Comparison of Operating Results for Three and Nine Month Periods
Ended March 31, 2000 and 1999.
- -----------------------------
General
- -------
The Company's net income for the three months ended March 31, 2000, totaled
$940,000, an increase of $122,000, or 14.9%, as compared to $818,000 for the
three months ended March 31, 1999. Such increase was due primarily to an
increase in net interest income and noninterest income, partially offset by an
increase in
<PAGE>
noninterest expenses. The net effect of unrealized losses on securities
available for sale decreased $209,000 to ($111,000) for the three months ended
March 31, 2000, as compared to the same period last year, as a result of
fluctuations in interest rates and general market trends. The Company's net
income for the nine months ended March 31, 2000, totaled $2.8 million, an
increase of $169,000, or 6.5%, from net income of $2.6 million for the nine
months ended March 31, 1999. Such increase was due to an increase in net
interest income and noninterest income, partially offset by an increase in
noninterest expenses. Unrealized gains (losses) on securities available for sale
decreased $1.0 million to ($642,000) for the nine months ended March 31, 2000,
as compared to the same period last year, as a result of a decrease in the fair
value of the Company's investment securities available for sale, due to an
increase in interest rates during the period.
Net Interest Income
- -------------------
Interest income on loans increased $343,000, or 9.7% to $3.9 million for
the three months ended March 31, 2000, from $3.5 million for the three months
ended March 31, 1999. The average yield on loans for the three months ended
March 31, 2000, decreased to 7.1%, from 7.2% for the same period last year,
while the average balance of loans increased by $24.0 million to $219.9 million.

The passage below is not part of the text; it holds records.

(** When every query call carries the verdict of [validateInput] on
    its question, as [queryDatabase] computes it, only validated questions
    reach a worker: every question written has a trimmed form of 5 to 500
    characters and holds none of the dangerous patterns, trimmed or not. *)
Theorem only_validated_questions_are_written
    JSON_parse files_exist trace p r q :
  Forall validated trace ->
  In (p, r) (written (run JSON_parse (boot files_exist) trace)) ->
  req_arguments r = question_argument q ->
  req_name r = "query_totara_db"%string
  /\ isValid (validateInput (Some (JStr q)) "question") = true
  /\ (5 <= List.length (trim q) <= 500)%nat
  /\ ~ unsafe q.
Proof.
  intros V H Ea.
  apply written_provenance in H.
  destruct H as [H|(call & w & Hin & Hr)].
  - exfalso. destruct files_exist; cbn in H; exact H.
  - rewrite Forall_forall in V. apply V in Hin.
    cbn [snd] in Hr. rewrite Ea in Hr.
    destruct call as [question valid| | |limit| | |];
      cbn [request_of] in Hr; try discriminate;
      try (destruct (clamp_limit limit); discriminate).
    destruct valid; [|discriminate]. injection Hr as En <-.
    cbn [validated] in Hin. symmetry in Hin.
    split; [now symmetry|]. split; [exact Hin|].
    rewrite validateInput_question in Hin.
    apply andb_prop in Hin. destruct Hin as [Hin Hd].
    apply andb_prop in Hin. destruct Hin as [H5 H500].
    apply Nat.leb_le in H5, H500. split; [lia|].
    rewrite <- dangerous_unsafe, <- dangerous_trim.
    now destruct (regex_test dangerous (trim question)).
Qed.

Lemma only_validated_questions_are_written_witness :
  req_name (mkRequest 1 "query_totara_db"
              (question_argument (js "Show me all active users")))
  = "query_totara_db"%string
  /\ isValid (validateInput (Some (JStr (js "Show me all active users")))
                "question") = true
  /\ (5 <= List.length (trim (js "Show me all active users")) <= 500)%nat
  /\ ~ unsafe (js "Show me all active users").
Proof.
  apply (only_validated_questions_are_written JSON_parse_sample true
           (ready_trace
            ++ [ToolCall (query_totara_db (js "Show me all active users") true)
                  false])
           0%nat
           (mkRequest 1 "query_totara_db"
              (question_argument (js "Show me all active users")))
           (js "Show me all active users")).
  - repeat constructor.
  - vm_compute. left. reflexivity.
  - reflexivity.
Defined.

(** ** Where settlements come from *)

Lemma handle_line_settled JSON_parse line s :
  exists new,
    settlements (handle_line JSON_parse line s) = settlements s ++ new
    /\ (forall x, In x new -> settled_by s x)
    /\ forall x, In x (pendingRequests (handle_line JSON_parse line s)) ->
                 In x (pendingRequests s).
Proof.
  rewrite handle_line_eq.
  destruct (classify JSON_parse line) as [| |response];
    try (exists []; cbn; rewrite app_nil_r; splits; [reflexivity | intros ? [] | auto]).
  destruct (response_key response) as [k|] eqn:Ek;
    [|exists []; rewrite app_nil_r; splits; [reflexivity | intros ? [] | auto]].
  destruct (map_get k (pendingRequests s)) as [pr|] eqn:Eg;
    [|exists []; rewrite app_nil_r; splits; [reflexivity | intros ? [] | auto]].
  exists [(pr, response_outcome response)].
  destruct (settle_spec pr (response_outcome response)
              (set_pendingRequests (map_delete k (pendingRequests s)) s))
    as [c ->].
  cbn. splits; [reflexivity | |].
  - intros x [<-|[]]. right. right. right. exists response, k.
    splits; auto. cbn [fst]. now apply map_get_In.
  - intros x. apply In_map_delete_inv.
Qed.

Interest income on loans for the nine months ended March 31, 2000, totaled $11.5
million, an increase of $617,000, as compared to the nine months ended March 31,
1999. The average balance of loans increased by $22.1 million, to $216.3
million, for the period, while the average yield on loans decreased to 7.1%,
from 7.4%. The increases in the average balance in loans was the result of
increased loan demand during the three and nine months ended March 31, 2000, as
compared to the same periods last year. The decreases in the average yield on
loans for these periods were due principally to new loan originations at lower
yields.
Interest income on mortgage-backed securities decreased by $50,000, or
23.9%, to $159,000 for the three months ended March 31, 2000, from $209,000
during the three months ended March 31, 1999. The average yield on
mortgage-backed securities increased to 7.1%, from 6.8%, while the average
balance of mortgage-backed securities decreased by $3.4 million to $8.9 million
from $12.3 million, for the three months ended March 31, 2000, compared to the
same period last year. The decreases in the average balance of mortgage-backed
securities during the three months ended March 31, 2000, as compared to the same
period last year was attributable to higher principal repayments. The increases
in the average yields on these securities for the quarter was due to increased
interest rates on the adjustable mortgage-backed portion of the portfolio.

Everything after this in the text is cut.